While many NOC operations are operations centers (yes, the word "centers" is useless, but that helps to understand), 7x24x365 is open, not always. Some companies are in a transitional growth phase. Their network is large enough to justify investing in the construction of NOC centers, but they still cannot justify staff costs beyond regular or potentially extended opening hours. In this case, companies use alarm notifications (by e-mail or by phone) outside of opening hours to alert the network alarm technology.
The heart of any NOC room is the center console (or sometimes more). This console manages input to your network from hundreds or thousands of remote devices.

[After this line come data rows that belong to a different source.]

(* ===== verification/LoginChallenge.v ===== *)
(** * The derived passkey login challenge: src/login_challenge.rs *)

From S2P Require Import Prelude Crates Fixtures.

Section defs.
Context `{Urls, Hashes}.

Definition LOGIN_CHALLENGE_TAG : bytes := as_bytes "aqua-auth/webauthn-login/v1".

Inductive LoginChallengeError : Type :=
| InvalidUrl (why : string)
| UnsupportedScheme (scheme : string).

(** What is hashed: tag, nonce, origin. *)
Definition login_preimage (nonce : bytes) (origin : string) : bytes :=
  LOGIN_CHALLENGE_TAG ++ nonce ++ as_bytes origin.
Definition derive_login_challenge (nonce : bytes) (node_url : string)
  : result bytes LoginChallengeError :=
  let? u := map_err InvalidUrl (url_parse node_url) in
  if negb (String.eqb (url_scheme u) "http" || String.eqb (url_scheme u) "https") then
    Err (UnsupportedScheme (url_scheme u))
  else Ok (sha256 (login_preimage nonce (url_origin u))).
End defs.

Section proofs.
Context `{Urls, Hashes}.

Lemma derive_login_challenge_Ok nonce raw c :
  derive_login_challenge nonce raw = Ok c ↔
  ∃ u, url_parse raw = Ok u ∧ (url_scheme u = "http" ∨ url_scheme u = "https") ∧
    c = sha256 (login_preimage nonce (url_origin u)).
Proof.
  unfold derive_login_challenge. split.
  - destruct (url_parse raw) as [u|]; [|done]. cbn [map_err].
    destruct (String.eqb_spec (url_scheme u) "http"); [|destruct (String.eqb_spec (url_scheme u) "https"); [|done]];
      intros [= <-]; eauto.
  - intros (u & -> & Hs & ->). cbn [map_err]. by destruct Hs as [-> | ->].
Qed.
Lemma login_preimage_inj n n' o o' :
  length n = length n' → login_preimage n o = login_preimage n' o' → n = n' ∧ o = o'.
Proof.
  unfold login_preimage. intros Hl Heq%app_inv_head. apply app_inj_1 in Heq as [-> Ho]; [|done].
  split; [done|]. by apply as_bytes_inj.
Qed.
(** Two preimages with one digest: of one login, or a collision. *)
Lemma login_preimages_apart n n' o o' : length n = length n' →
  sha256 (login_preimage n o) = sha256 (login_preimage n' o') →
  n = n' ∧ o = o' ∨ collides sha256 (login_preimage n o) (login_preimage n' o').
Proof.
  intros Hl Heq. destruct (decide (login_preimage n o = login_preimage n' o')) as [Hp|Hp];
    [left|by right]. by apply login_preimage_inj.
Qed.
(** The hash input never is a JSON object, so it is no SDK signing input. *)
Lemma login_preimage_not_json n o : head (login_preimage n o) ≠ Some Byte.x7b.
Proof. done. Qed.
End proofs.

Section properties.
Context `{Urls, Hashes}.

(** A derived login challenge binds its nonce and its node. Two 32-byte
    nonces and node URLs with one challenge are the same nonce and the same
    origin, or the preimages of the two logins collide under SHA-256; and no
    preimage is a JSON object. *)
Theorem login_challenge_binds n n' raw raw' c :
  length n = 32 → length n' = 32 →
  derive_login_challenge n raw = Ok c → derive_login_challenge n' raw' = Ok c →
  ∃ u u', url_parse raw = Ok u ∧ url_parse raw' = Ok u' ∧
    head (login_preimage n (url_origin u)) ≠ Some Byte.x7b ∧
    (n = n' ∧ url_origin u = url_origin u' ∨
     collides sha256 (login_preimage n (url_origin u)) (login_preimage n' (url_origin u'))).
Proof.
  intros Hn Hn' (u & Hu & _ & ->)%derive_login_challenge_Ok
    (u' & Hu' & _ & Heq)%derive_login_challenge_Ok.
  exists u, u'. do 2 (split; [done|]). split; [apply login_preimage_not_json|].
  apply login_preimages_apart; [congruence|done].
Qed.
End properties.

Section witnesses.
Import Fixtures.Instances.

Lemma login_challenge_binds_witness :
  is_ok (derive_login_challenge (sample_nonce 1) "https://Node.example:443/a?b") = true ∧
  ∃ u u', url_parse "https://Node.example:443/a?b" = Ok u ∧
    url_parse "https://node.example" = Ok u' ∧
    head (login_preimage (sample_nonce 1) (url_origin u)) ≠ Some Byte.x7b ∧
    (sample_nonce 1 = sample_nonce 1 ∧ url_origin u = url_origin u' ∨
     collides sha256 (login_preimage (sample_nonce 1) (url_origin u))
       (login_preimage (sample_nonce 1) (url_origin u'))).
Proof.
  split; [vm_refl|].
  destruct (derive_login_challenge (sample_nonce 1) "https://Node.example:443/a?b")
    as [c|e] eqn:E; [|vm_compute in E; discriminate].
  apply (login_challenge_binds _ _ _ _ c); [reflexivity..|exact E|].
  rewrite <- E. vm_refl.
Defined.
End witnesses.
Lemma authority_from_uri_inv uri a : authority_from_uri uri = Ok a →
  ∃ s r scheme dp h port, split_once_str "://" uri = Some (s, r) ∧ scheme = to_lower s ∧
    default_port scheme = Some dp ∧
    host_shape h ∧ authority_clean h ∧ to_lower h = h ∧ str_is_empty h = false ∧ h ≠ "[]" ∧
    match port with
    | Some p => (0 ≤ p ≤ 65535)%Z ∧ p ≠ dp ∧ a = h +:+ ":" +:+ show_Z p
    | None => a = h
    end.
Proof.
  unfold authority_from_uri. destruct (split_once_str "://" uri) as [[s r]|]; [|done].
  cbn [ok_or]. destruct (default_port (to_lower s)) as [dp|] eqn:Ed; [|done]. cbn [ok_or].
  destruct (str_is_empty (raw_authority r)); [done|].
  destruct (split_host_port (raw_authority r)) as [[h port]|] eqn:Eh; [|done]. cbn [ok_or].
  apply split_host_port_Some in Eh as (Hs & Hp & Hn).
  pose proof (raw_authority_clean r) as Hc.
  assert (authority_clean h) as Hch.
  { destruct port as [p|]; [|by rewrite <- Hn].
    rewrite (Hp p eq_refl) in Hc. by apply authority_clean_app in Hc as [? _]. }
  destruct (str_is_empty (to_lower h)) eqn:Ee; [done|]. cbn [orb].
  destruct (String.eqb_spec (to_lower h) "[]") as [|Hb]; [done|]. intros Hr.
  exists s, r, (to_lower s), dp, (to_lower h).
  assert (∀ (P : option Z → Prop) o, P o → ∃ o, P o) as Hex by eauto.
  destruct port as [p|].
  - destruct (parse_u16 p) as [n|] eqn:En; [|done]. cbn [ok_or] in Hr.
    destruct (n =? dp)%Z eqn:Edp.
    + exists None. injection Hr as <-. split_and!; auto using host_shape_lower,
        authority_clean_lower, to_lower_idem.
    + exists (Some n). injection Hr as <-. bool_simpl. split_and!; auto using host_shape_lower,
        authority_clean_lower, to_lower_idem; by apply parse_u16_range in En as [??].
  - exists None. injection Hr as <-. split_and!; auto using host_shape_lower,
      authority_clean_lower, to_lower_idem.
Qed.
Lemma default_port_cases scheme dp : default_port scheme = Some dp →
  (scheme = "http" ∧ dp = 80%Z) ∨ (scheme = "https" ∧ dp = 443%Z).
Proof.
  unfold default_port. destruct (String.eqb_spec scheme "http"); [intros [= <-]; auto|].
  destruct (String.eqb_spec scheme "https"); [intros [= <-]; auto|done].
Qed.
Lemma authority_again s dp h port : default_port s = Some dp →
  host_shape h → authority_clean h → to_lower h = h → str_is_empty h = false → h ≠ "[]" →
  match port with Some p => (0 ≤ p ≤ 65535)%Z ∧ p ≠ dp | None => True end →
  let a := h +:+ match port with Some p => ":" +:+ show_Z p | None => EmptyString end in
  authority_clean a ∧ authority_from_uri (s +:+ "://" +:+ a) = Ok a.
Proof.
  intros Hd Hs Hc Hl He Hb Hp a.
  set (tail := match port with Some p => ":" +:+ show_Z p | None => EmptyString end) in *.
  assert (authority_clean tail ∧ free_of "]" tail = true) as [Hct Hft].
  { destruct port as [p|]; [|by repeat split].
    pose proof (show_Z_digits p ltac:(lia)) as Hdig. subst tail. split.
    - apply authority_clean_app. split; [by repeat split|by apply authority_clean_digits].
    - rewrite free_of_app. by apply free_of_digits. }
  assert (authority_clean a) as Hca by by apply authority_clean_app.
  split; [done|]. unfold authority_from_uri.
  assert (split_once_str "://" (s +:+ "://" +:+ a) = Some (s, a)) as ->
    by by apply default_port_cases in Hd as [[-> _]|[-> _]].
  cbn [ok_or].
  assert (to_lower s = s) as -> by by apply default_port_cases in Hd as [[-> _]|[-> _]].
  rewrite Hd. cbn [ok_or]. rewrite raw_authority_of_clean by done.
  assert (str_is_empty a = false) as -> by (subst a; by destruct h).
  subst a. rewrite split_host_port_shape by done.
  assert (String.eqb h "[]" = false) as Hb' by by apply String.eqb_neq.
  subst tail. destruct port as [p|].
  - change (":" +:+ show_Z p) with (String ":" (show_Z p)). cbn [Ascii.eqb Bool.eqb ok_or].
    rewrite Hl, He, Hb'. cbn [orb]. destruct Hp as [Hp Hne].
    rewrite parse_u16_show by done. cbn [ok_or].
    by rewrite (proj2 (Z.eqb_neq _ _) Hne).
  - cbn [ok_or]. rewrite Hl, He, Hb'. by rewrite str_app_nil_r.
Qed.
End authority_proofs.
(* ===== verification/WebauthnPolicy.v ===== *)
(** * Relying-party policy: src/webauthn_policy.rs

    RP IDs and origins are validated and normalised as they are added; the
    verifier looks entries up by the RP ID hash. *)

From S2P Require Import Prelude Crates Fixtures.

Section defs.
Context `{Urls, Hashes}.

Inductive PolicyError : Type :=
| InvalidRpId (rp_id reason : string)
| InvalidOrigin (origin reason : string)
| OriginOutsideRpId (origin rp_id : string)
| NoOrigins (rp_id : string)
| DuplicateRpId (rp_id : string)
| NoRp.

Record RpEntry : Type := {
  rp_id : string;
  rp_id_hash : bytes;
  rp_origins : list string;
}.
Definition allows_origin (e : RpEntry) (origin : string) : bool :=
  existsb (λ o, String.eqb o origin) (rp_origins e).

Record AssertionPolicy : Type := { ap_entries : list RpEntry; ap_require_uv : bool }.
Definition entry_for_rp_id_hash (p : AssertionPolicy) (h : bytes) : option RpEntry :=
  List.find (λ e, bytes_eqb (rp_id_hash e) h) (ap_entries p).

(** ** The grammar *)

Definition hostname_char (c : ascii) : bool :=
  is_alnum c || Ascii.eqb c "." || Ascii.eqb c "-".
Definition is_plain_hostname (host : string) : bool :=
  negb (str_is_empty host) && str_forallb hostname_char host.
Definition host_within_rp_id (host rp_id : string) : bool :=
  let host := to_lower (trim_end_matches "." host) in
  String.eqb host rp_id || ends_with ("." +:+ rp_id) host.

You have to work hard to make sure that all the alarms in your network are integrated into the integrated surveillance system. Otherwise, you increase the difficult requirements and the employees associated with alarm monitoring. If you've never been cursed at monitoring a lot of abnormal surveillance systems, you really don't understand how complicated it is. You have to keep your head on the axis, learn many interfaces and fight to connect the associated alarms of different systems (shared by the coherence of the devices, and not by a logical section like geography).
You must also ensure that the central console that you configure in your NOC network can filter nuisance alarms. Each network has its own set of alarms which are good to record, but which do not really require operator feedback. The more you have in your NOC, the more you train your NOC technicians to ignore warning messages. A good center console can hide incomprehensible messages from staff, allowing really important messages to move to the top of the list.
While many NOC operations are operations centers (yes, the word "centers" is useless, but that helps to understand), 7x24x365 is open, not always. Some companies are in a transitional growth phase. Their network is large enough to justify investing in the construction of NOC centers, but they still cannot justify staff costs beyond regular or potentially extended opening hours. In this case, companies use alarm notifications (by e-mail or by phone) outside of opening hours to alert the network alarm technology.
The heart of any NOC room is the center console (or sometimes more). This console manages input to your network from hundreds or thousands of remote devices.
You have to work hard to make sure that all the alarms in your network are integrated into the integrated surveillance system. Otherwise, you increase the difficult requirements and the employees associated with alarm monitoring. If you've never been cursed at monitoring a lot of abnormal surveillance systems, you really don't understand how complicated it is. You have to keep your head on the axis, learn many interfaces and fight to connect the associated alarms of different systems (shared by the coherence of the devices, and not by a logical section like geography).
You must also ensure that the central console that you configure in your NOC network can filter nuisance alarms. Each network has its own set of alarms which are good to record, but which do not really require operator feedback. The more you have in your NOC, the more you train your NOC technicians to ignore warning messages. A good center console can hide incomprehensible messages from staff, allowing really important messages to move to the top of the list.